But there is a segment of the market that wants an electric car and is particularly put off by Tesla’s lineup, both by its CEO and, in some cases, by. This could prove to be a boon for one of his rivals.
“I don’t really like the jerk CEO,” said Carter Gibson, who does off-road and snowboarding in California. It turns me off the product, and has ordered the Rivian to replace his Toyota 4Runner.
“Sometimes Musk can come across as a Bond villain or something, RJ doesn’t give me those vibes,” said Stephen Heineken of Montgomery, Alabama, who drives a Prius today and ordered the Rivian R1s. Have given.
Scaring, who holds a PhD in mechanical engineering from MIT, founded Rivian in 2009, and over the next 12 years the company has been diligently set about turning itself into a real, full-fledged automaker before selling a single car.
Tesla did not respond to a request for comment and does not generally engage with professional news media.
a true electric truck
Denver real estate agent Matt Thomson says he spends up to $700 a month on gas for his GMC Sierra, taking clients to look at homes or pull their horses. He said that he is tired of needing to change the oil every other month.
Thomson says he’s not typically a risk-taker or an early adopter. But he has placed a pre-order for Rivian’s pickup truck, the R1T, and his wife has a pre-order for the company’s SUV, the R1S.
“When we come to a horse show now you’ve got [Ford] F-150s, you have GMC Sierras, [Chevy] Silverados and that’s it,” Thomson said. “You just want to kind of mix.”
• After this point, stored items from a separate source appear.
Definition leaf (h : list Node) (j : nat) : Prop :=
  exists m, h !! j = Some m /\ children m = [] /\ GetTask jd (TaskType m) = None /\ Task.Method (def (task m)) = ForkedJob.
(** The node with the whole tree below, which has [k] levels. *)
Fixpoint expanded (k : nat) (h : list Node) (p : nat) (ty : string) : Prop :=
  match k with
  | O => False
  | S k =>
      exists n jobs cs, h !! p = Some n /\ TaskType n = ty /\ children n = jobs ++ cs /\
        Forall (fun j => (p < j)%nat /\ leaf h j) jobs /\ Forall2 (fun c target => (p < c)%nat /\ expanded k h c target) cs (targets ty)
  end.
Lemma leaf_frame h h' j : h' !! j = h !! j -> leaf h j -> leaf h' j.
Proof. intros E (m & Hm & Hr). exists m. by rewrite E. Qed.
Lemma expanded_frame k h h' p ty :
  (forall q, (p <= q)%nat -> (q < List.length h)%nat -> h' !! q = h !! q) -> expanded k h p ty -> expanded k h' p ty.
Proof.
  revert p ty. induction k as [|k IH]; intros p ty Hq; [done|]. intros (n & jobs & cs & Hp & Hty & Hch & Hj & Hc). exists n, jobs, cs.
  split_and!; [|done..| |].
  - rewrite Hq; [done|lia|]. by eapply lookup_lt_Some.
  - eapply Forall_impl; [exact Hj|]. intros j [Hlt Hl]. split; [done|]. eapply leaf_frame; [|exact Hl]. destruct Hl as (m & Hm & _).
    apply Hq; [lia|]. by eapply lookup_lt_Some.
  - eapply Forall2_impl; [exact Hc|]. intros c tg [Hlt He]. split; [done|]. apply IH; [|done]. intros q Hle Hl. apply Hq; [lia|done].
Qed.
Andy Crews, who lives in the San Francisco Bay Area, said he always loved his dad’s pickup, but felt guilty for getting it just 12 miles per gallon. He hikes or runs on the trails every day, and is waiting for an electric pick-up, he said. Crews said he loves Tesla and has owned a Model S since 2013, but doesn’t want Cybertruck.
“It’s made of terrible steel,” Crews said, “but it looks ugly.”
“It’s actually a very practical vehicle, if there’s an apocalypse,” he said.
Rivian’s paint colors have names like Glacier White, Jungle Green and Compass Yellow. The company offers the option to purchase a tent mounted on top of its vehicles, and it sells specific mounts for bikes, snowboards, skis, kayaks, and surfboards. Traditional automakers such as Ford, GM and Subaru offer similar attachments; Tesla does not.
“Rivian has thought more than Tesla about who’s driving it, what they’re going to feel when they’re driving it and what they’re going to do,” said Ryan Michael McCarthy, who owns describes. Not a pickup truck. He wants Rivian’s truck because it feels so functional: It has a $5,000 option for a tiny kitchen that pops out from the side of the vehicle, complete with a stove, sink, and utensils.
“They feel like a family,” McCarthy said. “You feel like you want to be a part of them and their culture.”
“It’s a whole mission and I love that,” said Bowen, a father who lives on a farm and who has pre-ordered a Rivian SUV. “We are delighted that there is an alternative to the Model X that suits more of our needs, and I think will fit better with our lifestyle and our philosophy.”
Overpromising and under-delivery?
Of course, there’s a risk that Rivian itself will promise more and deliver less. It has previously delayed deliveries of its vehicles, and the road to full-rate production could inevitably come with its own set of challenges.
University of Maryland business school professor David Kirsch said Rivian’s team, products and investors all look promising, but there’s no guarantee it will live up to expectations. The Rivian is the first to hit the market with a modern electric pick-up, but it remains to be seen how much demand there is for electric pick-ups.
Rivian also has to prove that it can profitably mass-produce vehicles. There is always uncertainty for new automakers while moving from batch production to mass production. Costs could add up, which could cut into Rivian’s profits, or wipe them out entirely.
Provided Rivian can manufacture on a large scale, it also has to show that it can adequately support and service its trucks after sales, something that Tesla has struggled with at times.
Karl Breuer, executive analyst at iSeeCars.com, said, “You look at concept images of a car, you get excited. You see a feature to make it, you get excited. You see the production version and more. Gets excited.” “But it doesn’t make any sense once a person buys a car.”